Synthesis Analysis has some inherent limitations. First, subjective selection is involved in identifying the univariate associations of individual risk factors with disease from multiple studies from the literature. Careful meta-analysis can reduce this selection bias somewhat. Second, Synthesis Analysis cannot provide an estimate of the standard deviation for each estimated probability from the equation. Therefore, no statistical test can yet be done to test the significance of the estimated probabilities. Third, Synthesis Analysis is unable to detect, and then include, any previously undetected interactions among any of the new variables in the model. Synthesis Analysis, like meta-analysis, cannot generate new information but only summarize currently existing information. However, if interactions have been detected and documented in the literature then these terms can be added in a manner similar to terms without interactions. This was done for the three variables with different betas for men and women. Fourth, the validity of one synthesized model will not guarantee the validity of others. Diseases and their predictors are different. The validity of any synthesized model will depend on the balance of the benefit of including more risk factors and the cost of the noise that is introduced in the process. Noise would come from the variability in literature reports, the added assumptions, and the inherent approximation of the Synthesis Analysis procedure.

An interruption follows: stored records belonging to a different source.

(* ===== verification/VParser.v ===== *)
(** * VParser: the cursor of the parser

    [struct parser] of [verilog/digital/digital.h]: the tokens, the position,
    the errors, with the operations that look at the next token and the
    functions that skip what the compiler does not support.  [None] is a read
    outside of the tokens; the loops have as much fuel as there are tokens,
    and running out of it is [None] too. *)

From Stdlib Require Import ZArith Lia Ascii.
From stdpp Require Import base list strings.
From S2P Require Import Prelude VBuild VStmt VLex.

Open Scope Z_scope.

Record parser : Type := mk_parser {
  pa_toks : list token;
  pa_pos : nat;
  pa_errors : list compile_error;
  pa_return_target : text  (** where [return] of an inlined function assigns *)
}.
Abbreviation Pa := (St parser).

Definition is_kw (t kw : text) : bool := bool_decide (t = kw).
Definition is_sym (t : text) (c : ascii) : bool := match t with [x] => x =c c | _ => false end.
Definition is_sym2 (t : text) (a b : ascii) : bool := match t with [x; y] => (x =c a) && (y =c b) | _ => false end.
Definition is_sym3 (t : text) (a b c : ascii) : bool := match t with [x; y; z] => (x =c a) && (y =c b) && (z =c c) | _ => false end.
Definition kind_eqb (a b : token_kind) : bool :=
  match a, b with tk_eof, tk_eof | tk_identifier, tk_identifier | tk_number, tk_number | tk_symbol, tk_symbol => true | _, _ => false end.

Definition peek : Pa token := fun p => match pa_toks p !! pa_pos p with Some t => Some (t, p) | None => None end.
Definition eof : Pa bool := t ← peek; mret (kind_eqb (tok_kind t) tk_eof).
Definition advance : Pa unit := fun p => Some (tt, mk_parser (pa_toks p) (S (pa_pos p)) (pa_errors p) (pa_return_target p)).
Definition consume : Pa token :=
  t ← peek;
  e ← eof;
  if (e : bool) then mret t else _ ← advance; mret t.
Definition err_at (t : token) (msg : string) : Pa unit := fun p =>
  Some (tt, mk_parser (pa_toks p) (pa_pos p) (pa_errors p ++ [mk_error msg 0 (tok_line t) (tok_column t)]) (pa_return_target p)).

(** [if(test) { consume(); return true; } return false;] *)
Definition accept (test : token -> bool) : Pa bool :=
  t ← peek; if test t then _ ← consume; mret true else mret false.
Definition sym_test (c : ascii) (t : token) : bool := kind_eqb (tok_kind t) tk_symbol && is_sym (tok_text t) c.
Definition kw_test (kw : text) (t : token) : bool := kind_eqb (tok_kind t) tk_identifier && is_kw (tok_text t) kw.
Definition accept_sym (c : ascii) : Pa bool := accept (sym_test c).
Definition accept_sym2 (a b : ascii) : Pa bool := accept (fun t => kind_eqb (tok_kind t) tk_symbol && is_sym2 (tok_text t) a b).
Definition accept_sym3 (a b c : ascii) : Pa bool := accept (fun t => kind_eqb (tok_kind t) tk_symbol && is_sym3 (tok_text t) a b c).
Definition accept_kw (kw : text) : Pa bool := accept (kw_test kw).

Definition expect_ident (what : string) : Pa text :=
  t ← peek;
  if negb (kind_eqb (tok_kind t) tk_identifier) then _ ← err_at t what; mret [] else _ ← consume; mret (tok_text t).

Fixpoint skip_until (fuel : nat) : Pa unit :=
  e ← eof;
  if (e : bool) then mret tt
  else match fuel with
       | O => undefined
       | S fuel' => a ← accept_sym ";"; if (a : bool) then mret tt else _ ← consume; skip_until fuel'
       end.
Definition with_fuel {A} (f : nat -> Pa A) : Pa A := fun p => f (length (pa_toks p)) p.
Definition skip_until_semicolon : Pa unit := with_fuel skip_until.

(** [while(!p.eof() && depth != 0)] over nested pairs. *)
Fixpoint skip_nested (opening closing : token -> bool) (fuel depth : nat) : Pa unit :=
  e ← eof;
  if (e : bool) then mret tt
  else match depth, fuel with
       | O, _ => mret tt
       | _, O => undefined
       | S depth', S fuel' =>
           o ← accept opening;
           if (o : bool) then skip_nested opening closing fuel' (S depth)
           else
             c ← accept closing;
             if (c : bool) then skip_nested opening closing fuel' depth'
             else _ ← consume; skip_nested opening closing fuel' depth
       end.

Definition skip_balanced_parens : Pa unit :=
  a ← accept_sym "("; if (a : bool) then with_fuel (fun n => skip_nested (sym_test "(") (sym_test ")") n 1) else mret tt.

Definition skip_label (what : string) : Pa unit :=
  a ← accept_sym ":"; if (a : bool) then _ ← expect_ident what; mret tt else mret tt.
Definition skip_generate_item : Pa unit :=
  b ← accept_kw (chars "begin");
  if (b : bool) then
    _ ← skip_label "expected generate block label";
    _ ← with_fuel (fun n => skip_nested (kw_test (chars "begin")) (kw_test (chars "end")) n 1);
    skip_label "expected generate block label after end"
  else skip_until_semicolon.
Definition skip_implicit_generate_for : Pa unit := _ ← skip_balanced_parens; skip_generate_item.
Definition skip_implicit_generate_if : Pa unit :=
  _ ← skip_balanced_parens; _ ← skip_generate_item;
  e ← accept_kw (chars "else"); if (e : bool) then skip_generate_item else mret tt.

Fixpoint skip_dims (fuel : nat) : Pa unit :=
  a ← accept_sym "[";
  if (a : bool) then
    match fuel with
    | O => undefined
    | S fuel' => _ ← with_fuel (fun n => skip_nested (sym_test "[") (sym_test "]") n 1); skip_dims fuel'
    end
  else mret tt.
Definition skip_unpacked_dims : Pa unit := with_fuel skip_dims.

(** The text of tokens [b] to [e], from which the body of a function is lexed
    again when the function is called. *)
Definition is_word (t : token) : bool := kind_eqb (tok_kind t) tk_identifier || kind_eqb (tok_kind t) tk_number.
Fixpoint text_of (toks : list token) (prev_word : bool) (s : text) : text :=
  match toks with
  | [] => s
  | t :: toks' =>
      if kind_eqb (tok_kind t) tk_eof then s
      else
        let s' := if negb (length s =? 0)%nat && prev_word && is_word t then s ++ [" "%char] else s in
        text_of toks' (is_word t) (s' ++ tok_text t)
  end.
Definition tokens_to_text (toks : list token) (b e : nat) : text := text_of (drop b (take e toks)) false [].

(** ** The cursor of the parser

    The tokens of a source end with the only [eof] token, so a cursor inside
    of them never leaves them; the skipping functions return and stop exactly
    after the semicolon or the bracket that closes what they skip. *)

Open Scope Z_scope.

(** Tokens of which the last one, and no other, is [eof]. *)
Inductive stream : list token -> Prop :=
  | stream_end t : tok_kind t = tk_eof -> stream [t]
  | stream_cons t ts : tok_kind t <> tk_eof -> stream ts -> stream (t :: ts).

Lemma lexes_stream smap pre src ts es : lexes smap pre src ts es -> stream ts.
Proof. induction 1 as [| |? ? ? ? ? ? Hf| |]; [by constructor|done|..]; (constructor; [|done]); [by destruct Hf|done..]. Qed.
Lemma stream_drop ts : stream ts -> forall n, (n < length ts)%nat -> stream (drop n ts).
Proof.
  induction 1 as [t E|t ts E H IH]; intros [|n] Hn; simpl in *; try (by constructor); [lia|]. apply IH. lia.
Qed.

Definition rest (p : parser) : list token := drop (pa_pos p) (pa_toks p).
Definition moved (n : nat) (p : parser) : parser := mk_parser (pa_toks p) (pa_pos p + n) (pa_errors p) (pa_return_target p).

Lemma rest_moved n p : rest (moved n p) = drop n (rest p).
Proof. unfold rest. simpl. by rewrite drop_drop. Qed.
Lemma moved_moved n k p : moved k (moved n p) = moved (n + k) p.
Proof. unfold moved. simpl. by rewrite Nat.add_assoc. Qed.
Lemma moved_0 p : moved 0 p = p.
Proof. unfold moved. rewrite Nat.add_0_r. by destruct p. Qed.

(** ** One token *)

Section Step.
Context (p : parser) (t : token) (ts : list token) (Hr : rest p = t :: ts).

Lemma peek_rest : peek p = Some (t, p).
Proof. unfold peek. replace (pa_toks p !! pa_pos p) with (Some t); [done|]. pose proof (lookup_drop (pa_toks p) (pa_pos p) 0) as H. unfold rest in Hr. rewrite Hr, Nat.add_0_r in H. done. Qed.
Lemma eof_rest : eof p = Some (kind_eqb (tok_kind t) tk_eof, p).
Proof. unfold eof, mbind, St_bind. by rewrite peek_rest. Qed.
Lemma consume_rest : tok_kind t <> tk_eof -> consume p = Some (t, moved 1 p).
Proof.
  intros Hk. unfold consume, mbind, St_bind. rewrite peek_rest, eof_rest. unfold advance, mret, St_ret, moved. rewrite Nat.add_1_r.
  by destruct (tok_kind t).
Qed.
Lemma accept_rest test : (test t = true -> tok_kind t <> tk_eof) -> accept test p = Some (test t, if test t then moved 1 p else p).
Proof.
  intros Hk. unfold accept, mbind, St_bind. rewrite peek_rest. destruct (test t); [|done]. by rewrite consume_rest by auto.
Qed.
Lemma rest_next : rest (moved 1 p) = ts.
Proof. by rewrite rest_moved, Hr. Qed.
End Step.

Lemma sym_test_kind c t : sym_test c t = true -> tok_kind t <> tk_eof.
Proof. unfold sym_test. by destruct (tok_kind t). Qed.
Lemma kw_test_kind kw t : kw_test kw t = true -> tok_kind t <> tk_eof.
Proof. unfold kw_test. by destruct (tok_kind t). Qed.
#[local] Hint Resolve sym_test_kind kw_test_kind : core.

(** ** Skipping *)

(** The cursor stops after the first token that passes the test, or at the
    end when there is none. *)
Definition stops_after (test : token -> bool) (ts : list token) (n : nat) : Prop :=
  (exists pre t post, ts = pre ++ t :: post /\ n = S (length pre) /\ test t = true /\ Forall (fun u => test u = false) pre) \/
  (S n = length ts /\ Forall (fun u => test u = false) ts).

In this paper we introduced a statistical method, Synthesis Analysis, which can combine multiple longitudinal research findings from the medical literature to build evidence-based chronic disease prediction models where none now exist. Synthesized models could provide useful tools for health professionals, health promotion and managed care organizations in assessing the disease risks of individuals. Research will continue to further define the applicability and limitations of this method.